A successful fix shows 5+ posts. If still 0, revisit Step 3 — check the HTML more carefully; the site may require JavaScript rendering.
Then run the full generator to write the feed file:
uv run feed_generators/{name}_blog.py
Then validate:
uv run feed_generators/validate_feeds.py
The target feed should no longer appear as EMPTY.
Step 7: Report
Summarize what changed:
| Selector | Old (broken) | New (fixed) |
|---|
| Article URL | a[itemprop="url"] | a.blogCardTitle_wog0 |
| Description | meta[itemprop="description"] | p.blogCardDescription_Y1fO |
Note any guard that was added, and confirm the feed now passes validation.
Notes
- Never change the feed's
FEED_NAME, BLOG_URL, or output filename — only fix selectors.

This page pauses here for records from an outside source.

(* ===== verification/TxVariants.v ===== *)
(** * The variants of the transaction circuit

    prover/server/circuits/spp_transaction/default and custom: the five circuits a
    transact can name.  Each owns its witness, asserts its ring rule and its owner
    tags, resolves who signed, and hands the rest to [Constrain].  The signature
    gadget of circuits/crypto/ed25519 is a parameter: no property here depends on what it
    proves. *)

From S2P Require Import Prelude Hasher Gnark Gadgets TxCircuit.

(** The witness fields every variant declares: the [Public] and [Private] structs
    agree on them. *)
Record Witness : Type := mkWitness {
  w_Nullifiers : list Z;
  w_OutputHashes : list Z;
  w_TreeSlots : list TreeSlot;
  w_OutputTreeID : Z;
  w_PrivateTxHash : Z;
  w_ExternalDataHash : Z;
  w_PublicAssets : list Z;
  w_PublicAmounts : list Z;
  w_InputFlags : Z;
  w_SignerPkHashes : list Z;
  w_PublicInputHash : Z;
  w_Inputs : list Input;
  w_InputOwnerPkHashes : list Z;
  w_Outputs : list UtxoCircuitFields;
  w_BlindingSeed : Z;
}.

Record DefaultRingConfidentialEddsaCircuit : Type := mkDefaultEddsa {
  de_Shape : Shape;
  de_CachedInputs : CachedInputs;
  de_Witness : Witness;
  de_OutputOwnerPkHashes : list Z;
  de_OutputNullifierPks : list Z;
}.

Record DefaultRingConfidentialInCircuitEddsaCircuit : Type := mkInCircuitEddsa {
  ic_Shape : Shape;
  ic_CachedInputs : CachedInputs;
  ic_NSigners : nat;
  ic_Witness : Witness;
  ic_MessageHashLow : Z;
  ic_MessageHashHigh : Z;
  ic_OutputOwnerPkHashes : list Z;
  ic_OutputNullifierPks : list Z;
  ic_OwnerPublicKeys : list (list Z);
  ic_OwnerSignatures : list (list Z);
}.

Record CustomRingConfidentialEddsaCircuit : Type := mkCustomEddsa {
  ce_Shape : Shape;
  ce_CachedInputs : CachedInputs;
  ce_Witness : Witness;
  ce_RingProgramID : Z;
  ce_PublishedOutputOwnerPkHashes : list Z;
  ce_OutputOwnerPkHashes : list Z;
  ce_OutputNullifierPks : list Z;
}.

Record CustomRingAnonymousEddsaCircuit : Type := mkAnonymousEddsa {
  an_Shape : Shape;
  an_CachedInputs : CachedInputs;
  an_Witness : Witness;
  an_RingProgramID : Z;
  an_MessageHashLow : Z;
  an_MessageHashHigh : Z;
  an_DefaultOwnerPkHash : Z;
  an_PublishedOutputOwnerPkHashes : list Z;
  an_OutputOwnerPkHashes : list Z;
  an_OutputNullifierPks : list Z;
  an_OwnerPublicKey : list Z;
  an_OwnerSignature : list Z;
}.

Record CustomRingAuthorityCircuit : Type := mkAuthority {
  au_Shape : Shape;
  au_Witness : Witness;
  au_RingProgramID : Z;
}.

Definition messageLimbBits : nat := 128.

(** The signature gadget: key, signature and message bytes to the key it returns. *)
Class Ed25519Gadget : Type := ed25519_Verify : list Z -> list Z -> list Z -> circ (list Z).

Section variants.
Context {G : Gnark} {H : CircuitHash} {E : Ed25519Gadget}.

(** The transaction over a variant's witness. *)
Definition witness_transaction (shape : Shape) (cached : option CachedInputs) (w : Witness) (ringProgramID signerChain : Z)
    (afterPrivateTxHash tail : list Z) : Transaction :=
  mkTransaction shape cached (w_Nullifiers w) (w_OutputHashes w) (CompactSlots (w_OutputHashes w)) (w_TreeSlots w)
    (w_OutputTreeID w) (w_Inputs w) (w_Outputs w) (w_BlindingSeed w) (w_PrivateTxHash w) (w_ExternalDataHash w)
    (w_PublicAssets w) (w_PublicAmounts w) ringProgramID signerChain (w_InputFlags w) (w_PublicInputHash w)
    afterPrivateTxHash tail None.

(** ** default/confidential_eddsa.go *)

Definition default_transaction (c : DefaultRingConfidentialEddsaCircuit) : circ Transaction :=
  signerChain ← RightHashChain (w_SignerPkHashes (de_Witness c));
  ownerChain ← RightHashChain4 (de_OutputOwnerPkHashes c);
  cret (witness_transaction (de_Shape c) (Some (de_CachedInputs c)) (de_Witness c) 0 signerChain [] [ownerChain]).

Definition default_Define (c : DefaultRingConfidentialEddsaCircuit) : circ unit :=
  let w := de_Witness c in
  tx ← default_transaction c;
  if negb (ValidateLayout tx
       [(length (w_SignerPkHashes w), SignerWidth (de_Shape c)); (length (w_InputOwnerPkHashes w), NInputs (de_Shape c));
        (length (de_OutputOwnerPkHashes c), NOutputs (de_Shape c)); (length (de_OutputNullifierPks c), NOutputs (de_Shape c))])
  then cpanic else
  AssertInDefaultRing (Inputs tx) (Outputs tx);;
  let authorized := w_SignerPkHashes w in
  inputOwners ← AuthorizedEddsaInputOwners (Inputs tx) (w_InputOwnerPkHashes w) authorized;
  AssertOutputOwnerTags (Outputs tx) (de_OutputOwnerPkHashes c) (de_OutputNullifierPks c);;
  let outputPubkeyIsSigner := ContainsEach authorized (de_OutputOwnerPkHashes c) in
  AssertDummyTags (Inputs tx) (Outputs tx) (OutputIsCompact tx) None (Some (de_OutputOwnerPkHashes c)) authorized;;
  Constrain tx inputOwners outputPubkeyIsSigner.

(** ** custom/anonymous_eddsa.go: the owner's signature *)

Definition bytes32FromBits (bs : list Z) : list Z :=
  reverse (map (fun i => api_from_binary (take 8 (drop (i * 8) bs))) (seq 0 32)).

Definition OwnerAuthorization (messageHashLow messageHashHigh : Z) (publicKey signature : list Z) : circ (Z * Z) :=
  low ← ToBinary messageHashLow messageLimbBits;
  high ← ToBinary messageHashHigh messageLimbBits;
  let messageBytes := bytes32FromBits (low ++ high) in
  key ← ed25519_Verify publicKey signature messageBytes;
  identity ← SolanaOwnerIdentityBounded key;
  messageHash ← HashBoundedBytes messageBytes;
  cret (identity, messageHash).

(** ** default/confidential_in_circuit_eddsa.go *)

Definition in_circuit_transaction (c : DefaultRingConfidentialInCircuitEddsaCircuit) (owners : list Z) (messageHash : Z) : circ Transaction :=
  signerChain ← RightHashChain (w_SignerPkHashes (ic_Witness c));
  ownersChain ← RightHashChain4 owners;
  ownerChain ← RightHashChain4 (ic_OutputOwnerPkHashes c);
  cret (witness_transaction (ic_Shape c) (Some (ic_CachedInputs c)) (ic_Witness c) 0 signerChain
    [messageHash; ownersChain] [ownerChain]).

Definition in_circuit_Define (c : DefaultRingConfidentialInCircuitEddsaCircuit) : circ unit :=
  let w := ic_Witness c in
  if negb (ValidateLength (length (ic_OwnerPublicKeys c)) (ic_NSigners c)) then cpanic else
  if negb (ValidateLength (length (ic_OwnerSignatures c)) (ic_NSigners c)) then cpanic else
  authorizations ← mapM (fun '(key, signature) =>
    OwnerAuthorization (ic_MessageHashLow c) (ic_MessageHashHigh c) key signature)
    (zip (ic_OwnerPublicKeys c) (ic_OwnerSignatures c));
  let owners := map fst authorizations in
  messageHash ← clift (last (map snd authorizations));
  tx ← in_circuit_transaction c owners messageHash;
  if negb (ValidateLayout tx
       [(length (w_SignerPkHashes w), SignerWidth (ic_Shape c)); (length (w_InputOwnerPkHashes w), NInputs (ic_Shape c));
        (length (ic_OutputOwnerPkHashes c), NOutputs (ic_Shape c)); (length (ic_OutputNullifierPks c), NOutputs (ic_Shape c))])
  then cpanic else
  AssertInDefaultRing (Inputs tx) (Outputs tx);;
  let authorized := w_SignerPkHashes w ++ owners in
  inputOwners ← AuthorizedEddsaInputOwners (Inputs tx) (w_InputOwnerPkHashes w) authorized;
  AssertOutputOwnerTags (Outputs tx) (ic_OutputOwnerPkHashes c) (ic_OutputNullifierPks c);;
  let outputPubkeyIsSigner := ContainsEach authorized (ic_OutputOwnerPkHashes c) in
  AssertDummyTags (Inputs tx) (Outputs tx) (OutputIsCompact tx) None (Some (ic_OutputOwnerPkHashes c)) authorized;;
  Constrain tx inputOwners outputPubkeyIsSigner.

(** ** custom/confidential_eddsa.go *)

Definition custom_transaction (c : CustomRingConfidentialEddsaCircuit) : circ Transaction :=
  signerChain ← RightHashChain (w_SignerPkHashes (ce_Witness c));
  ownerChain ← RightHashChain4 (ce_PublishedOutputOwnerPkHashes c);
  cret (witness_transaction (ce_Shape c) (Some (ce_CachedInputs c)) (ce_Witness c) (ce_RingProgramID c) signerChain [] [ownerChain]).

Definition custom_Define (c : CustomRingConfidentialEddsaCircuit) : circ unit :=
  let w := ce_Witness c in
  tx ← custom_transaction c;
  if negb (ValidateLayout tx
       [(length (w_SignerPkHashes w), SignerWidth (ce_Shape c)); (length (w_InputOwnerPkHashes w), NInputs (ce_Shape c));
        (length (ce_OutputOwnerPkHashes c), NOutputs (ce_Shape c)); (length (ce_OutputNullifierPks c), NOutputs (ce_Shape c));
        (length (ce_PublishedOutputOwnerPkHashes c), NOutputs (ce_Shape c))])
  then cpanic else
  AssertRingMemberOrFree (Inputs tx) (Outputs tx) (ce_RingProgramID c);;
  AssertIsDifferent (ce_RingProgramID c) 0;;
  AssertOutputOwnerTags (Outputs tx) (ce_OutputOwnerPkHashes c) (ce_OutputNullifierPks c);;
  let authorized := w_SignerPkHashes w in
  inputOwners ← AuthorizedEddsaInputOwners (Inputs tx) (w_InputOwnerPkHashes w) authorized;
  let outputPubkeyIsSigner := ContainsEach authorized (ce_OutputOwnerPkHashes c) in
  AssertPublishedOutputOwners (Outputs tx) (ce_OutputOwnerPkHashes c) (ce_PublishedOutputOwnerPkHashes c);;
  AssertMaskedDummyOutputTags (Outputs tx) (OutputIsCompact tx) (ce_PublishedOutputOwnerPkHashes c) authorized;;
  Constrain tx inputOwners outputPubkeyIsSigner.

(** ** custom/anonymous_eddsa.go *)

Definition anonymous_transaction (c : CustomRingAnonymousEddsaCircuit) (messageHash : Z) : circ Transaction :=
  signerChain ← RightHashChain (w_SignerPkHashes (an_Witness c));
  ownerChain ← RightHashChain4 (an_PublishedOutputOwnerPkHashes c);
  cret (witness_transaction (an_Shape c) (Some (an_CachedInputs c)) (an_Witness c) (an_RingProgramID c) signerChain
    [messageHash; an_DefaultOwnerPkHash c] [ownerChain]).

Definition anonymous_Define (c : CustomRingAnonymousEddsaCircuit) : circ unit :=
  let w := an_Witness c in
  '(hiddenOwner, messageHash) ← OwnerAuthorization (an_MessageHashLow c) (an_MessageHashHigh c) (an_OwnerPublicKey c) (an_OwnerSignature c);
  tx ← anonymous_transaction c messageHash;
  if negb (ValidateLayout tx
       [(length (w_SignerPkHashes w), SignerWidth (an_Shape c)); (length (w_InputOwnerPkHashes w), NInputs (an_Shape c));
        (length (an_OutputOwnerPkHashes c), NOutputs (an_Shape c)); (length (an_OutputNullifierPks c), NOutputs (an_Shape c));
        (length (an_PublishedOutputOwnerPkHashes c), NOutputs (an_Shape c))])
  then cpanic else
  AssertRingMemberOrFree (Inputs tx) (Outputs tx) (an_RingProgramID c);;
  AssertIsDifferent (an_RingProgramID c) 0;;
  AssertOutputOwnerTags (Outputs tx) (an_OutputOwnerPkHashes c) (an_OutputNullifierPks c);;
  let authorizedEddsa := w_SignerPkHashes w in
  citer (fun signer => AssertIsDifferent signer hiddenOwner) authorizedEddsa;;
  inputOwners ← HiddenOwnerSigners (Inputs tx) (w_InputOwnerPkHashes w) authorizedEddsa hiddenOwner 1;
  AssertDefaultHiddenOwner (Inputs tx) (w_InputOwnerPkHashes w) (an_PublishedOutputOwnerPkHashes c) hiddenOwner (an_DefaultOwnerPkHash c);;
  let authorized := authorizedEddsa ++ [hiddenOwner] in
  let outputPubkeyIsSigner := ContainsEach authorized (an_OutputOwnerPkHashes c) in
  AssertPublishedOutputOwners (Outputs tx) (an_OutputOwnerPkHashes c) (an_PublishedOutputOwnerPkHashes c);;
  let dummyIdentities := authorizedEddsa ++ [an_DefaultOwnerPkHash c] in
  AssertMaskedDummyOutputTags (Outputs tx) (OutputIsCompact tx) (an_PublishedOutputOwnerPkHashes c) dummyIdentities;;
  Constrain tx inputOwners outputPubkeyIsSigner.

(** ** custom/authority.go *)

Definition authority_transaction (c : CustomRingAuthorityCircuit) : circ Transaction :=
  signerChain ← RightHashChain (w_SignerPkHashes (au_Witness c));
  cret (witness_transaction (au_Shape c) None (au_Witness c) (au_RingProgramID c) signerChain [] []).

Definition authority_Define (c : CustomRingAuthorityCircuit) : circ unit :=
  let w := au_Witness c in
  tx ← authority_transaction c;
  if negb (ValidateLayout tx
       [(length (w_SignerPkHashes w), 1%nat); (length (w_InputOwnerPkHashes w), NInputs (au_Shape c))])
  then cpanic else
  citer (fun input => AssertIsDifferent (u_Domain (in_Utxo input)) AddressDomain) (Inputs tx);;
  AssertRingMember (Inputs tx) (Outputs tx) (au_RingProgramID c);;
  AssertIsDifferent (au_RingProgramID c) 0;;
  signers ← ConfidentialEddsaSigners (Inputs tx) (w_InputOwnerPkHashes w);
  Constrain tx signers (ContainsEach (SignerOwners (Inputs tx)) (OutputOwners (Outputs tx))).

End variants.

- If the site structure changed so drastically that no useful selectors remain, report back before rewriting — a full rewrite needs user sign-off.
- If the live HTML is a JavaScript SPA shell (near-empty body), note this explicitly — Selenium is required and this skill cannot fix it unattended.
- Clean up
/tmp/feed_fix_live.html after verifying if desired.